Being dead has given me a lot of times to have crazy drug induced dreams about Starbucks and public transit and Dark Age of Camelot and Harvest Moon games. Separately, not together, or else it would be one cracked out dream. I've also been reading a lot of blog posts. One of which happened to be about how Seattle launched a test of its new multi-county LRT system to complement its commuter rail line. (Fun fact: they use the same bi-level cars developed for GO Trains)

I've always wondered why GO Transit never considered upgrading some of its busier bus routes to LRT instead of to a busway. (Information on the busway can be found here at Spacing's Wire.) Again and again all we hear about is the upper bound that bus routes have for capacity.

Sound Transit, which serves the area around Seattle (and the Sound, I assume), is currently building a long LRT line to complement the expansion of it's commuter train line the Sounder.

Sound Transit 2 Plan
Image courtesy of Sound Transit until I have server access again.

Information on the first section to open in 2009 can be found here, along with an image of the LRT cars being used. They look to be about the length of a ALRV downtown. (Adam, that means the bendy ones).
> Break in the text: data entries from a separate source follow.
(** * Dry-ice-cleaning backend: slot allocation and points economy

    A shallow embedding of the booking, pricing, points-ledger and
    purchase-reconciliation code of the backend, and the properties of it
    that the specification states.

    Modelling conventions
    - A JavaScript [Date] is its time value: a [Z] of milliseconds since
      the epoch.  The server runs in the UTC zone (the container image sets
      no time zone), so the local-time methods ([setHours], [getDay],
      [getMonth], [setMonth]) coincide with their UTC versions.
    - JavaScript numbers that hold points and prices are integers ([Z]);
      the two pricing multipliers are rationals ([Q]).
    - A MongoDB collection is a list of documents; the [_id] of a document
      is its position in the list (documents are never deleted by the code
      modelled here).  Users and packs are finite maps from their id.
    - An [await] on a write to the store can reject.  The state records how
      many more writes succeed ([writesLeft]); [None] is a store that never
      fails. *)

From Stdlib Require Import ZArith QArith Qround List String Ascii Bool Lia.
From stdpp Require Import base option list sorting gmap strings pretty.
Import ListNotations.

Local Open Scope string_scope.
Local Open Scope Z_scope.

(* ===================================================================== *)
(** * utils/dateUtils.ts *)
(* ===================================================================== *)

Module DateUtils.

(** A [Date]: milliseconds since 1970-01-01T00:00:00Z. *)
Definition Date := Z.

Definition msPerDay : Z := 86400000.
Definition msPerHour : Z := 3600000.

(** ECMAScript [Day(t)] and [TimeWithinDay(t)]. *)
Definition Day (t : Date) : Z := t / msPerDay.
Definition TimeWithinDay (t : Date) : Z := t mod msPerDay.

(** Proleptic Gregorian calendar: the civil date (year, month 1..12,
    day 1..31) of a day number, and back. *)
Definition civilFromDays (days : Z) : Z * Z * Z :=
  let z := days + 719468 in
  let era := z / 146097 in
  let doe := z - era * 146097 in
  let yoe := (doe - doe / 1460 + doe / 36524 - doe / 146096) / 365 in
  let doy := doe - (365 * yoe + yoe / 4 - yoe / 100) in
  let mp := (5 * doy + 2) / 153 in
  let d := doy - (153 * mp + 2) / 5 + 1 in
  let m := if mp <? 10 then mp + 3 else mp - 9 in
  ((if m <=? 2 then yoe + era * 400 + 1 else yoe + era * 400), m, d).

Definition daysFromCivil (y m d : Z) : Z :=
  let y' := if m <=? 2 then y - 1 else y in
  let era := y' / 400 in
  let yoe := y' - era * 400 in
  let doy := (153 * (if 2 <? m then m - 3 else m + 9) + 2) / 5 + d - 1 in
  let doe := yoe * 365 + yoe / 4 - yoe / 100 + doy in
  era * 146097 + doe - 719468.

Definition getFullYear (t : Date) : Z := fst (fst (civilFromDays (Day t))).
(** [getMonth] is zero-based, as in JavaScript. *)
Definition getMonth (t : Date) : Z := snd (fst (civilFromDays (Day t))) - 1.
Definition getDate (t : Date) : Z := snd (civilFromDays (Day t)).
(** [getDay]: 0 is Sunday, 6 is Saturday; the epoch was a Thursday. *)
Definition getDay (t : Date) : Z := (Day t + 4) mod 7.

(** ECMAScript [MakeDay(year, month, date)] with a zero-based month that
    may lie outside 0..11 and a day of month that may overflow. *)
Definition MakeDay (year month date : Z) : Z :=
  daysFromCivil (year + month / 12) (month mod 12 + 1) 1 + date - 1.

(** [d.setHours(h, m, s, ms)] *)
Definition setHours (t : Date) (h m s ms : Z) : Date :=
  Day t * msPerDay + ((h * 60 + m) * 60 + s) * 1000 + ms.

(** [d.setMonth(month)] *)
Definition setMonth (t : Date) (month : Z) : Date :=
  MakeDay (getFullYear t) month (getDate t) * msPerDay + TimeWithinDay t.

(** Decimal digits, for [toISOString]. *)
Definition digit (n : Z) : ascii := ascii_of_nat (48 + Z.to_nat (n mod 10)).

Fixpoint digits (width : nat) (n : Z) : string :=
  match width with
  | O => EmptyString
  | S w => digits w (n / 10) ++ String (digit n) EmptyString
  end.

(** [date.toISOString().split('T')[0]]: YYYY-MM-DD, with the expanded
    six-digit signed year outside 0..9999. *)
Definition isoDateString (t : Date) : string :=
  let '(y, m, d) := civilFromDays (Day t) in
  let year :=
    if (0 <=? y) && (y <=? 9999) then digits 4 y
    else if y <? 0 then "-" ++ digits 6 (- y)
    else "+" ++ digits 6 y in
  year ++ "-" ++ digits 2 m ++ "-" ++ digits 2 d.

Definition danishHolidays2025 : list string :=
  [ "2025-01-01"; "2025-04-17"; "2025-04-18"; "2025-04-21";
    "2025-05-16"; "2025-05-29"; "2025-06-05"; "2025-06-09";
    "2025-12-24"; "2025-12-25"; "2025-12-26"; "2025-12-31" ].

Inductive DateType := weekday | weekend | holiday.

(** [Array.prototype.includes] on strings. *)
Definition includes (l : list string) (s : string) : bool :=
  existsb (String.eqb s) l.

(** [getDateType], with the holiday list it consults made explicit. *)
Definition classify (holidays : list string) (date : Date) : DateType :=
  let dateString := isoDateString date in
  if includes holidays dateString then holiday
  else
    let dayOfWeek := getDay date in
    if (dayOfWeek =? 0) || (dayOfWeek =? 6) then weekend
    else weekday.

Definition getDateType (date : Date) : DateType :=
  classify danishHolidays2025 date.

Definition isWeekend (date : Date) : bool :=
  let dayOfWeek := getDay date in (dayOfWeek =? 0) || (dayOfWeek =? 6).

Definition isDanishHoliday (date : Date) : bool :=
  includes danishHolidays2025 (isoDateString date).

Definition addMonths (date : Date) (months : Z) : Date :=
  setMonth date (getMonth date + months).

Definition getTimeSlots : list string :=
  [ "14:00-16:00"; "16:00-18:00"; "18:00-20:00"; "20:00-22:00" ].

(** [Number(s)] on the pieces that [timeSlot.split(':')] yields: a run of
    decimal digits is its value; anything else is NaN ([None]). *)
Definition digitValue (c : ascii) : option Z :=
  let n := Z.of_nat (nat_of_ascii c) in
  if (48 <=? n) && (n <=? 57) then Some (n - 48) else None.

Fixpoint numberFrom (acc : Z) (s : string) : option Z :=
  match s with
  | EmptyString => Some acc
  | String c rest =>
      match digitValue c with
      | Some v => numberFrom (10 * acc + v) rest
      | None => None
      end
  end.
(** * ofxImageSequence: a shallow embedding of [src/ofxImageSequence.h]

  The class [ofxImageSequence<T>] plays a directory of still images like
  the frames of a movie.  This development embeds its fields as a record,
  its methods as functions in a state monad whose failure value stands for
  undefined behaviour of the C++ program, and the collaborators of
  openFrameworks it calls (the image decoder, the directory listing, the
  file test) as the fields of a record of oracles.

  Layout: the C++ scalar types, binary32 arithmetic, [sprintf], the state
  and its methods with the loader thread, concrete disks and objects, the
  vocabulary of the statements, and then the theorems: the paths
  [sprintf] writes, rounding to [float], [loadFrame], [preloadAllFrames],
  what the methods keep, the invariant, the loads by folder and by range,
  the display, the cursor and the loader thread. *)

From Stdlib Require Import ZArith QArith Qround Qabs Qpower Qreduction Lia Lqa Bool.
From Stdlib Require Import Ascii Decimal DecimalString DecimalPos DecimalN.
From stdpp Require Import base list strings.

Local Open Scope Z_scope.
While anything is better than sticking buses in traffic, the busway is going to be along the 403/401 for the most part, which doesn't do much good for moving people around a city. It's only good at moving people through it. I don't know much about the actual schematics for building an LRT vs a LRTs do a lot better in tunnels than buses do, are most aesthetically pleasing, and generally have better pull on commuters than buses. Might be something worth looking into.